Personally, I’m particularly fond of the incarnation that produced the three albums Larks’ Tongues in Aspic, Starless and Bible Black, and Red—to my mind, three milestones in rock history, of still-heartbreaking beauty. Essential records, clearly driven by a jazz-inspired improvisational spirit, as in Starless and Bible Black. After all, the band had been in dialogue with the UK jazz avant-garde of Tippett & co. since their beginnings, as well as with poetry through Peter Sinfield’s lyrics—Sinfield being one of the greatest poets rock music has produced, clearly influenced by Shakespeare, Shelley, Blake, and Rilke.
I love Robert Fripp for his ability to combine technical precision with continuous tonal research—perhaps like no one else since the postwar era. From Heroes onward, his approach to sound has been the core of his guitar style and the thread through his decades of work, including his experiments and recordings with Brian Eno, David Sylvian, Peter Gabriel—just to name three—along with countless solo projects. Would you like to hear an example of this research?
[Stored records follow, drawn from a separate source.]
(* ===== verification/Reference.v ===== *)
(** * Reference: the naive fold and the projections' agreement with it
      (pkg/projection/reference.go)

    [Fold] is the deliberately simple fold the property tests compare against.
    [project_all] drives a projection the way the pipeline does, one key at a
    time; for each shape the two are proved to reach the same state. *)
From S2P Require Import Prelude GoBase GoStrings Event Projection.

(** ** The reference fold *)

Record Reference := mkReference { rshape : Shape; rdelimiter : string; rincrOnly : bool }.

Definition NewReference (shape : Shape) : Reference := mkReference shape "," false.
Definition WithDelimiter (d : string) (r : Reference) : Reference :=
  mkReference (rshape r) d (rincrOnly r).
Definition WithIncrOnly (v : bool) (r : Reference) : Reference :=
  mkReference (rshape r) (rdelimiter r) v.

Abbreviation State := (gmap string Value).

Definition split_members (s delimiter : string) : gset string :=
  list_to_set (filter (λ field, field ≠ "") (strings_Split s delimiter)).

Definition applySet (r : Reference) (state : State) (e : Event.t) : State :=
  let key := Event.Key e in
  let current := match state !! key with Some v => members_of v | None => ∅ end in
  let store (current : gset string) :=
    if (size current =? 0)%nat then delete key state
    else <[key := set_value current]> state in
  match EOp e with
  | OpAdd => store ({[Event.Member e]} ∪ current)
  | OpRemove => store (current ∖ {[Event.Member e]})
  | OpDelete => delete key state
  | OpSet => store (split_members (bytes_of (EValue e)) (rdelimiter r))
  | _ => state
  end.

Definition applyScalar (state : State) (e : Event.t) : State :=
  match EOp e with
  | OpSet => <[Event.Key e := scalar_value (bytes_of (EValue e))]> state
  | OpDelete => delete (Event.Key e) state
  | _ => state
  end.

Definition applyCounter (r : Reference) (state : State) (e : Event.t) : State :=
  let key := Event.Key e in
  match EOp e with
  | OpIncr =>
      let n := match state !! key with Some v => Counter v | None => 0 end in
      let sum := i64 (n + Delta e) in
      let sum := if (Delta e >? 0) && (sum <? n) then max_i64
                 else if (Delta e <? 0) && (sum >? n) then min_i64 else sum in
      <[key := counter_value sum]> state
  | OpSet =>
      if rincrOnly r then state
      else match ParseInt (bytes_of (EValue e)) with
           | None => state
           | Some n => <[key := counter_value n]> state
           end
  | OpDelete => delete key state
  | _ => state
  end.

Definition apply (r : Reference) (state : State) (e : Event.t) : State :=
  match rshape r with
  | ShapeSet => applySet r state e
  | ShapeScalar => applyScalar state e
  | ShapeCounter => applyCounter r state e
  end.

Definition Fold (r : Reference) (events : list Event.t) : State :=
  filter (λ kv, Value_IsAbsent kv.2 = false)
    (foldl (λ state e, if negb (TouchesKey (EOp e)) then state else apply r state e) ∅ events).

(** ** Driving a projection over a stream

    The expectation a projection builds: the value under [TargetKey], tombstones
    kept as absent values; an event the projection refuses changes nothing. The
    flag records that some mutation was truncated. *)

Definition value_at (st : State) (k : string) : Value := default absent (st !! k).

Definition project_one (p : projection) (acc : State * bool) (e : Event.t) : State * bool :=
  let '(st, truncated) := acc in
  match TargetKey p e with
  | inl _ => (st, truncated)
  | inr key =>
      match Apply p (value_at st key) e with
      | inl _ => (st, truncated)
      | inr m =>
          match MAction m with
          | ActionNone => (st, truncated)
          | ActionUpsert => (<[MKey m := MValue m]> st, truncated || MTruncated m)
          | ActionDelete => (<[MKey m := absent]> st, truncated || MTruncated m)
          end
      end
  end.

Definition project_all (p : projection) (es : list Event.t) : State * bool :=
  foldl (project_one p) (∅, false) es.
In this dimension of perpetual openness—beyond the comfort of any genre—seeking an expression that is poetic and, as far as humanly possible, absolute and spiritual, the band has crossed decades: from progressive rock to avant-jazz fusion, to the improvised rock of Red, Starless and Bible Black, and Larks’ Tongues in Aspic; to the new-wave inflections of the 1980s albums with Adrian Belew and Tony Levin’s monumental bass; and into the 1990s, with a corrosive rock that seemed to fuse all the band’s eras into a single crucible, leading to the current formation—still remarkably active live.
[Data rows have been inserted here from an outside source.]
Lemma place_settled s e at_ k :
  (in_bucket s (bucket e) (key e) → key e ∉ settled s) →
  k ∈ settled (place s e at_).1 ↔ k ∈ settled s ∧ k ≠ key e.
Proof.
  intros Hs. unfold place. case_match eqn:Hc; cbn [fst settled set_index].
  - apply andb_true_iff in Hc as [_ Hi]. rewrite inBuckets_spec in Hi. set_solver.
  - apply removeFromIndex_settled.
Qed.

Lemma place_nonempty s e at_ : no_empty_bucket s → no_empty_bucket (place s e at_).1.
Proof.
  intros Hs. unfold place. case_match; [done|]. cbn [fst]. intros b keys. cbn.
  rewrite lookup_insert_Some. intros [[_ <-]|[_ Hk]]; [set_solver|].
  apply (removeFromIndex_nonempty s e Hs b keys Hk).
Qed.

Lemma place_fields s e at_ :
  entries (place s e at_).1 = entries s ∧ bucketWidth (place s e at_).1 = bucketWidth s
  ∧ maxKeys (place s e at_).1 = maxKeys s
  ∧ fresh (place s e at_).1 = fresh s ∧ adopted (place s e at_).1 = adopted s
  ∧ suspect (place s e at_).1 = suspect s ∧ ntruncated (place s e at_).1 = ntruncated s
  ∧ evictions (place s e at_).1 = evictions s.
Proof. unfold place. by case_match. Qed.

(** Writing back an entry after [place]: the entry is at its new place and only there. *)
Lemma place_ok s k e0 e at_ :
  index_ok_but (λ j, j = k) s → entries s !! k = Some e0 →
  key e = k → bucket e = bucket e0 → (k ∈ settled s → ∀ b, ¬ in_bucket s b k) →
  index_ok (set_entries (place s e at_).1 (<[k := (place s e at_).2]> (entries s))).
Proof.
  intros Hix Hk Hkey Hbk Hdisj. destruct Hix as [Iky Ine Ibk Ist Icov].
  assert (∀ j, j ∈ settled (place s e at_).1 ↔ j ∈ settled s ∧ j ≠ k) as Hset.
  { intros j. rewrite place_settled, Hkey; [done|]. rewrite Hkey. intros Hi Hs. by eapply Hdisj. }
  assert (∀ b j, in_bucket (set_entries (place s e at_).1 (<[k := (place s e at_).2]> (entries s))) b j
    ↔ (in_bucket s b j ∧ ¬ (b = bucket e ∧ j = k)) ∨ (b = bucketOf s at_ ∧ j = k)) as Hin.
  { intros b j. unfold in_bucket at 1. cbn [buckets set_entries].
    change (∃ keys, buckets (place s e at_).1 !! b = Some keys ∧ j ∈ keys)
      with (in_bucket (place s e at_).1 b j). by rewrite place_in, Hkey. }
  rewrite place_entry in *. constructor; cbn [entries set_entries].
  - intros j ej. rewrite lookup_insert_Some. intros [[<- <-]|[_ Hj]]; [done|by apply Iky].
  - apply place_nonempty, Ine.
  - intros b j. rewrite Hin. intros [[Hb Hne]|[-> ->]].
    + destruct (Ibk _ _ Hb) as (ej & Hj & Hbj). destruct (decide (j = k)) as [->|Hjk].
      * exfalso. apply Hne. split; [|done]. congruence.
      * exists ej. by rewrite lookup_insert_ne.
    + eexists. by rewrite lookup_insert_eq.
  - intros j. cbn [settled set_entries]. rewrite Hset. intros [Hj Hjk].
    destruct (Ist _ Hj) as [Hsome Hnb]. split; [by rewrite lookup_insert_ne|].
    intros b. rewrite Hin. intros [[Hb _]|[_ ?]]; [by apply (Hnb b)|done].
  - intros j ej. cbn [settled set_entries]. rewrite lookup_insert_Some. intros Hje. right.
    destruct Hje as [[<- <-]|[Hjk Hj]].
    + right. rewrite Hin. right. done.
    + rewrite Hset, Hin. destruct (Icov _ _ Hj) as [->|[?|?]]; [done|by left|].
      right. left. naive_solver.
Qed.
What has always plagued rock is its sterile youth obsession, condemning its protagonists to fleeting bursts of popularity followed by decline as generational stereotypes shift—while the heroes of one era reappear, wearied, in the same costumes. The Rolling Stones are a textbook example of this embarrassing, sterile mechanism. For King Crimson, that story never applied. What mattered—and still matters—is only the music. And if Fripp is 79 today, give him a proper guitar and pedalboard and many young men will have to bow their heads. The ability to improvise, to navigate odd rhythms, to weave together genres—from ambient to metal, new wave to progressive to funk—makes this creature a Medusa with a thousand heads, never caught by any generational cliché.
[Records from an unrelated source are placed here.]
(** marking and clearing suspicion act pointwise on the effective trust. A mark, be it the
    constant-time one that only moves the generation floor or a glob, turns exactly the covered
    complete keys suspect; a clear turns exactly the covered suspect keys complete; adopted keys,
    values and versions are left alone. *)
Theorem suspicion_is_pointwise o bound pattern k :
  reachable o bound → suspectGen o < max_u64 →
  effective (MarkSuspect o pattern) k
    = (λ t, if covers pattern k && bool_decide (t = TrustComplete) then TrustSuspect else t)
      <$> effective o k
  ∧ effective (ClearSuspect o pattern) k
    = (λ t, if covers pattern k && bool_decide (t = TrustSuspect) then TrustComplete else t)
      <$> effective o k
  ∧ value_of (MarkSuspect o pattern) k = value_of o k ∧ value_of (ClearSuspect o pattern) k = value_of o k
  ∧ Version (MarkSuspect o pattern) k = Version o k ∧ Version (ClearSuspect o pattern) k = Version o k.
Proof.
  intros Hr Hg. apply reachable_ok in Hr as Hok. pose proof (oo_floor _ _ Hok) as Hfl.
  destruct (MarkSuspect_ok o bound pattern Hok Hg) as (_ & Hm & Hmf).
  destruct (ClearSuspect_ok o bound pattern Hok) as (_ & Hc & Hcf).
  assert (∀ e, find o k = Some e → gen e ≤ suspectGen o) as Hge.
  { intros e He. pose proof (get_shard_some o bound k Hok) as Hs.
    destruct (oo_shard _ _ Hok _ _ Hs) as (_ & _ & Hk). by destruct (Hk k e He). }
  assert (find (MarkSuspect o pattern) k
    = (λ e, if decide (pattern = "") then e else marked pattern k e) <$> find o k) as Hm'.
  { rewrite Hm. case_decide; by destruct (find o k). }
  unfold effective, value_of. unfold Version.
  fold (find o k) (find (MarkSuspect o pattern) k) (find (ClearSuspect o pattern) k).
  rewrite Hm', Hc, Hmf, Hcf.
  destruct (find o k) as [e|]; [|done]. specialize (Hge e eq_refl). cbn.
  rewrite effective_marked, effective_cleared by lia.
  split_and!; f_equal; unfold marked, cleared; by repeat case_match.
Qed.

(** ** Counting and listing *)

Definition all_entries (o : Oracle) : list (string * entry) :=
  shards o ≫= λ sh, map_to_list (entries sh).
Listening to King Crimson isn’t always easy. In the playlist, for instance, you’ll find Fracture: eleven instrumental minutes, alternating highly abstract passages with bursts of energy that reach toward a spiritual dimension—where sound itself becomes illumination and emotional authenticity, that thing we seek in art, is found. Be brave, and you’ll be rewarded as rarely happens. To truly appreciate art is also to leave behind every comfort, to lean into the abyss of the unpredictable. In these chaotic times—when confusion seeps into our lungs like fine dust, climbs to the brain, infecting us with anxiety, discouragement, and disorientation—art, where it manifests sincerely, remains a possible attempt to anchor ourselves to beauty. A beauty that isn’t merely aesthetic, but an expression of harmony: a gentle order of coexistence within expressive diversity. King Crimson embody all of this—and so they are precious, a medicine against darkness. I dedicate these scattered lines to Jamie Muir, recently departed, whose percussion made some of the band’s masterpieces magnificent. May he rest in peace.